Seems like this Dr Arie Levine from Israel is quite interested in diet, the microbiome and FMT. Here'S a full list of the trials he is involved in, one includes FMT for UC and UC-like Crohn's : Yeah thats me!!! (in partnership with several countries, including, Toronto, Canada.):
https://clinicaltrials.gov/ct2/results?term=arie+levine&Search=Search
and his research papers on diet:
http://www.ncbi.nlm.nih.gov/pubmed/?term=arie+levine+diet
Use of a Novel Diet (UC DIET) Targeting the Microbiota for Treatment of Mild to Moderate Active Pediatric Ulcerative Colitis: An Open Label Pilot Study
https://clinicaltrials.gov/ct2/show/NCT02345733?term=butyrate+IBD&rank=5
and
https://clinicaltrials.gov/ct2/show/NCT02217722?term=butyrate+IBD&rank=4
''we have postulated that a diet that we developed that reduces exposure to dietary ingredients that allow sulfide reducing bacteria to thrive, or that impair the mucous layer, coupled with dietary products that enhance butyrate production, could induce remission in UC without involving additional immune suppression.''
I know the list of ingredients is pretty repulsive, but it works in a great proportion of CD patients... before I tried Modulen IBD (only tried 2 days) I called Nestlé and complained about the poor choice of ingredients. The corn and maltodextrine is even from GMO! In the diet section of the forum, lots of threads discuss this topic and a lot of patients go into remission with these enteral diets. check it out. studies are abundant regarding this treatment, which is mostly offered to pediatric CD and very rarely in adults in America.
I know the list of ingredients is pretty repulsive, but it works in a great proportion of CD patients... before I tried Modulen IBD (only tried 2 days) I called Nestlé and complained about the poor choice of ingredients. The corn and maltodextrine is even from GMO! In the diet section of the forum, lots of threads discuss this topic and a lot of patients go into remission with these enteral diets. check it out. studies are abundant regarding this treatment, which is mostly offered to pediatric CD and very rarely in adults in America.
It's because there is no fiber and so little other complex polysachriddes and this starves all the bad bacteria.
Organic Girl,
Can't knock it if it works. Did it put you in remission? How long were you on it? I might not like the HFCS but at least you don't have side effects like a depressed immune system that you get with biologics. That was a problem for me with Cimzia.
Once someone is in remission, they can work on building a healthy gut and microbiome.

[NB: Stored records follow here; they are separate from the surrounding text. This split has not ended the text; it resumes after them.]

(** * A shallow embedding of the embed core of rev-sdk-js

    This development models [src/src/embed/VbrickEmbed.ts] (the abstract
    [VbrickEmbed] class) together with the [EventBus] it drives and the
    browser event loop the two of them run in.

    - JavaScript values exchanged over the message channel are [value]s.
    - Closures are identified by reference ([fnref]): the wrappers and
      one-shot listeners allocated by the SDK are [Closure n] with a fresh
      [n]; a function written by the host page is [HostFn l].
    - The embed and its runtime are threaded through a state and exception
      monad [M]; an uncaught JavaScript exception is [Throw].
    - The browser runs one macrotask at a time ([action]): a host script
      calling a public method, an inbound message from the iframe, time
      passing, or a due timer firing. After every macrotask the microtask
      queue (promise reactions) is drained ([microtasks]). *)

From Stdlib Require Import String DecimalString List Bool Arith NArith ZArith Lia.
Import ListNotations.
Open Scope string_scope.
Open Scope list_scope.

(** ** Values *)

Set Warnings "-register-all".

Inductive value : Type :=
| VUndef
| VNum (n : Z)
| VStr (s : string)
| VBool (b : bool)
| VObj (fields : list (string * value)).

Fixpoint lookup_field (k : string) (fs : list (string * value)) : value :=
  match fs with
  | [] => VUndef
  | (k', v) :: fs' => if String.eqb k k' then v else lookup_field k fs'
  end.

(** Property read [o.k] on a value that is not [undefined] (a read on
    [undefined] throws, and [run_body] checks for it first), or the optional
    read [o?.k]: a field of an object, [undefined] on anything else. *)
Definition get (o : value) (k : string) : value :=
  match o with
  | VObj fs => lookup_field k fs
  | _ => VUndef
  end.

(** The own enumerable properties of a string: one per character, keyed
    by its index. *)
Fixpoint string_entries (i : nat) (s : string) : list (string * value) :=
  match s with
  | EmptyString => []
  | String c s' =>
      (NilZero.string_of_uint (Nat.to_uint i), VStr (String c EmptyString)) :: string_entries (S i) s'
  end.

(** The object rest pattern [({status, ...info}) => info] on a payload that
    is not [undefined] (destructuring [undefined] throws, see [run_body]):
    an object loses its [status] field, a string gives its indexed
    characters, a number or boolean gives [{}]. *)
Definition omit_status (o : value) : value :=
  match o with
  | VObj fs => VObj (filter (fun kv => negb (String.eqb (fst kv) "status")) fs)
  | VStr s => VObj (string_entries 0 s)
  | _ => VObj []
  end.

(** [enum PlayerStatus] (a string enum). *)
Module PlayerStatus.
Definition Initializing := VStr "Initializing".
Definition Playing := VStr "Playing".
Definition Paused := VStr "Paused".
Definition Buffering := VStr "Buffering".
Definition Seeking := VStr "Seeking".
Definition Ended := VStr "Ended".
Definition Error := VStr "Error".
End PlayerStatus.

(** [enum TokenType] and [interface VbrickSDKToken]. *)
Inductive TokenType := JWT | ACCESS_TOKEN | GUEST_REGISTRATION.

Record VbrickSDKToken := {
  type : TokenType;
  tvalue : string;
  issuer : string
}.

(** The part of [VbrickEmbedConfig] read by the embed core. Other options
    (width, height, className, ...) only shape the iframe element and its
    URL. [timeoutSeconds] is a whole number of seconds here. *)
Record VbrickEmbedConfig := {
  token : option VbrickSDKToken;
  timeoutSeconds : option Z
}.

(** The options of [VbrickVideoEmbedConfig] read by [getEmbedQuery], beside
    the core [VbrickEmbedConfig]; an option left out is [None]. *)
Record VideoEmbedConfig := {
  core : VbrickEmbedConfig;
  popupAuth : option bool;
  accentColor : option string;
  autoplay : option bool;
  forcedCaptions : option bool;
  playInLoop : option bool;
  hideSubtitles : option bool;
  hideOverlayControls : option bool;
  hideChapters : option bool;
  hideFullscreen : option bool;
  hidePlayControls : option bool;
  hideSettings : option bool;
  startAt : option string
}.

Definition opt_bool (o : option bool) : value :=
  match o with Some b => VBool b | None => VUndef end.

Definition opt_str (o : option string) : value :=
  match o with Some s => VStr s | None => VUndef end.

I've always been able to go into remission with Prednisone. My doc doesn't like it and doesn't want me to be Prednisone dependent. I know it's not the best for you in the long run. I hope my probiotics continue to keep me in remission.
Thanks for sharing so much info. I still have to "digest" it all.
jayann
Another craigslist ad for FMT, this time in philadelphia
http://philadelphia.craigslist.org/wan/5126838673.html
How come this asks for one donation when others are saying you need several?
A disruption in the human microbiome I believe is connected to a lot of different chronic illnesses. Our immune systems reside in the gut. If that perfect ecosystem is disrupted, it can cause a cascade of health issues and ailments. I think Fecal transplants are going to be a way of the future. Some people are actually doing them on their own in order to heal their guts and bodies of different illnesses.
I have been having horrible intestinal issues as well as other health issues. I really would like to do a FT but there are literally no Dr's in or around Chicago who will do them. They will do them at like only a couple hospitals and only for refractory C-diff that will not respond to antibiotics. I think FT should be a first line of treatment for C-diff, not antibiotics. Antibiotics only further damage the gut Microbiome.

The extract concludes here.